• [Problem details] Return the lines from the start of the data through the line with "From stdpp Require Import list.". Include both of those lines and no others.
——
(* ===== verification/Hook.v ===== *)
(** Deferred calls ([src/hook/cond.go]), which the baseline protocols use to run a
    closure once a condition holds.

    A closure is a value of [F]; running it is an output.  [CondF.fun], which [Call]
    builds by composing closures, is the list of the closures it runs, in order.  A
    condition reads the environment [E] of the call.  Closures that call back into
    the same object are not modelled. *)
From stdpp Require Import list.
From S2P Require Import Prelude.

Section hook.
Context {E F : Type}.

(** * [CondF] *)

Record CondF := mkCondF {
  cf_cond : E -> bool;
  cf_fun : list F;
  cf_wanna : bool }.

Definition NewCondF (cond : E -> bool) : CondF := mkCondF cond [] false.

(** [None] is the nil pointer *)
Definition CondF_ReinitCondF (cf : option CondF) (cond : E -> bool) : CondF :=
  match cf with
  | None => NewCondF cond
  | Some cf => mkCondF cond [] false
  end.

(** the closures that run, and the result *)
Definition CondF_Call (cf : CondF) (env : E) (f : F) : CondF * list F * bool :=
  if cf_cond cf env then
    let ran := if cf_wanna cf then cf_fun cf else [] in
    (mkCondF (cf_cond cf) [] false, ran ++ [f], true)
  else (mkCondF (cf_cond cf) (cf_fun cf ++ [f]) true, [], false).

Definition CondF_Recall (cf : CondF) (env : E) : CondF * list F * bool :=
  if cf_wanna cf && cf_cond cf env
  then (mkCondF (cf_cond cf) [] false, cf_fun cf, true)
  else (cf, [], false).

Definition AndCond (cf : CondF) (cond : E -> bool) : CondF :=
  mkCondF (fun env => cf_cond cf env && cond env) (cf_fun cf) (cf_wanna cf).
Definition OrCond (cf : CondF) (cond : E -> bool) : CondF :=
  mkCondF (fun env => cf_cond cf env || cond env) (cf_fun cf) (cf_wanna cf).

(** * [OptCondF], which keeps the closures in a slice it reuses *)

Record OptCondF := mkOptCondF {
  oc_cond : E -> bool;
  oc_funs : list F;
  oc_funs_num : nat }.

Definition NewOptCondF (cond : E -> bool) : OptCondF := mkOptCondF cond [] 0.

Definition OptCondF_ReinitCondF (cf : option OptCondF) (cond : E -> bool) : OptCondF :=
  match cf with
  | None => NewOptCondF cond
  | Some cf => mkOptCondF cond (oc_funs cf) 0
  end.

Definition OptCondF_Call (cf : OptCondF) (env : E) (f : F) : OptCondF * list F * bool :=
  if oc_cond cf env
  then (mkOptCondF (oc_cond cf) (oc_funs cf) 0, take (oc_funs_num cf) (oc_funs cf) ++ [f], true)
  else
    let funs := if Nat.leb (length (oc_funs cf)) (oc_funs_num cf) then oc_funs cf ++ [f]
                else <[oc_funs_num cf := f]> (oc_funs cf) in
    (mkOptCondF (oc_cond cf) funs (S (oc_funs_num cf)), [], false).

Definition OptCondF_Recall (cf : OptCondF) (env : E) : OptCondF * list F * bool :=
  if Nat.ltb 0 (oc_funs_num cf) && oc_cond cf env
  then (mkOptCondF (oc_cond cf) (oc_funs cf) 0, take (oc_funs_num cf) (oc_funs cf), true)
  else (cf, [], false).

(** * What they promise *)

(** a use of the object: [Call], [Recall] or [ReinitCondF] *)
Inductive cond_op :=
| OpCall (env : E) (f : F)
| OpRecall (env : E)
| OpReinit (cond : E -> bool).

Definition CondF_op (cf : CondF) (o : cond_op) : CondF * list F * bool :=
  match o with
  | OpCall env f => CondF_Call cf env f
  | OpRecall env => CondF_Recall cf env
  | OpReinit cond => (CondF_ReinitCondF (Some cf) cond, [], false)
  end.
Definition OptCondF_op (cf : OptCondF) (o : cond_op) : OptCondF * list F * bool :=
  match o with
  | OpCall env f => OptCondF_Call cf env f
  | OpRecall env => OptCondF_Recall cf env
  | OpReinit cond => (OptCondF_ReinitCondF (Some cf) cond, [], false)
  end.

(** the abstract object: a condition and the queue of the closures that wait *)
Definition queue_op (s : (E -> bool) * list F) (o : cond_op) : ((E -> bool) * list F) * list F * bool :=
  let (cond, q) := s in
  match o with
  | OpCall env f => if cond env then ((cond, []), q ++ [f], true) else ((cond, q ++ [f]), [], false)
  | OpRecall env =>
      if cond env && negb (Nat.eqb (length q) 0) then ((cond, []), q, true) else ((cond, q), [], false)
  | OpReinit cond => ((cond, []), [], false)
  end.

(** what runs at each use, and its result *)
Fixpoint outputs {S} (step : S -> cond_op -> S * list F * bool) (s : S) (os : list cond_op) :
    list (list F * bool) :=
  match os with
  | [] => []
  | o :: os => let '(s, ran, ok) := step s o in (ran, ok) :: outputs step s os
  end.

Record cond_rel (cf : CondF) (s : (E -> bool) * list F) : Prop := {
  cr_cond : cf_cond cf = s.1;
  cr_fun : cf_fun cf = s.2;
  cr_wanna : cf_wanna cf = negb (Nat.eqb (length (cf_fun cf)) 0) }.

Record opt_rel (cf : OptCondF) (s : (E -> bool) * list F) : Prop := {
  or_cond : oc_cond cf = s.1;
  or_num : (oc_funs_num cf <= length (oc_funs cf))%nat;
  or_funs : take (oc_funs_num cf) (oc_funs cf) = s.2 }.

Lemma outputs_simulate {S T} (step : S -> cond_op -> S * list F * bool)
    (step' : T -> cond_op -> T * list F * bool) (R : S -> T -> Prop) :
  (forall s t o, R s t -> let '(s1, ran, ok) := step s o in let '(t1, ran', ok') := step' t o in
     R s1 t1 /\ ran = ran' /\ ok = ok') ->
  forall os s t, R s t -> outputs step s os = outputs step' t os.
Proof.
  intros Hstep os. induction os as [|o os IH]; intros s t H; cbn [outputs]; [done|].
  specialize (Hstep s t o H). destruct (step s o) as [[s1 ran] ok], (step' t o) as [[t1 ran'] ok'].
  destruct Hstep as (H1 & -> & ->). f_equal. by apply IH.
Qed.

Lemma CondF_op_queue cf s o : cond_rel cf s ->
  let '(cf1, ran, ok) := CondF_op cf o in let '(s1, ran', ok') := queue_op s o in
  cond_rel cf1 s1 /\ ran = ran' /\ ok = ok'.
Proof.
  destruct cf as [cond funs wanna], s as [cond' q]. intros [H1 H2 H3]. cbn in H1, H2, H3. subst.
  destruct o as [env f|env|c]; cbn [CondF_op queue_op].
  - unfold CondF_Call. cbn [cf_cond cf_fun cf_wanna]. destruct (cond' env).
    + split; [done|]. split; [|done]. by destruct q.
    + split; [|done]. split; [done|done|]. cbn. rewrite length_app. by destruct q.
  - unfold CondF_Recall. cbn [cf_cond cf_fun cf_wanna]. rewrite andb_comm. by destruct (cond' env && _).
  - done.
Qed.

Lemma OptCondF_op_queue cf s o : opt_rel cf s ->
  let '(cf1, ran, ok) := OptCondF_op cf o in let '(s1, ran', ok') := queue_op s o in
  opt_rel cf1 s1 /\ ran = ran' /\ ok = ok'.
Proof.
  destruct cf as [cond funs n], s as [cond' q]. intros [H1 H2 H3]. cbn in H1, H2, H3. subst.
  destruct o as [env f|env|c]; cbn [OptCondF_op queue_op].
  - unfold OptCondF_Call. cbn [oc_cond oc_funs oc_funs_num]. destruct (cond' env).
    { split; [split; cbn; [done|lia|done]|done]. }
    split; [|done]. split; cbn; [done| |].
    + destruct (Nat.leb_spec (length funs) n); [rewrite length_app; cbn; lia|]. rewrite length_insert. lia.
    + destruct (Nat.leb_spec (length funs) n) as [Hle|Hlt].
      * rewrite !take_ge by (rewrite ?length_app; cbn; lia). done.
      * rewrite (take_S_r _ n f) by (rewrite list_lookup_insert_eq; [done|lia]).
        by rewrite take_insert_ge by lia.
  - unfold OptCondF_Recall. cbn [oc_cond oc_funs oc_funs_num].
    assert (E1 : Nat.eqb (length (take n funs)) 0 = Nat.eqb n 0)
      by (rewrite length_take, Nat.min_l by lia; done).
    rewrite E1, andb_comm. destruct n; cbn [Nat.ltb Nat.leb Nat.eqb negb andb].
    + rewrite andb_false_r. done.
    + destruct (cond' env); cbn [andb]; [split; [split; cbn; [done|lia|done]|done]|done].
  - split; [split; cbn; [done|lia|done]|done].
Qed.
End hook.
Arguments CondF : clear implicits.
Arguments OptCondF : clear implicits.
Arguments cond_op : clear implicits.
——
• [Exercise answer]
(* ===== verification/Hook.v ===== *)
(** Deferred calls ([src/hook/cond.go]), which the baseline protocols use to run a
    closure once a condition holds.

    A closure is a value of [F]; running it is an output.  [CondF.fun], which [Call]
    builds by composing closures, is the list of the closures it runs, in order.  A
    condition reads the environment [E] of the call.  Closures that call back into
    the same object are not modelled. *)
From stdpp Require Import list.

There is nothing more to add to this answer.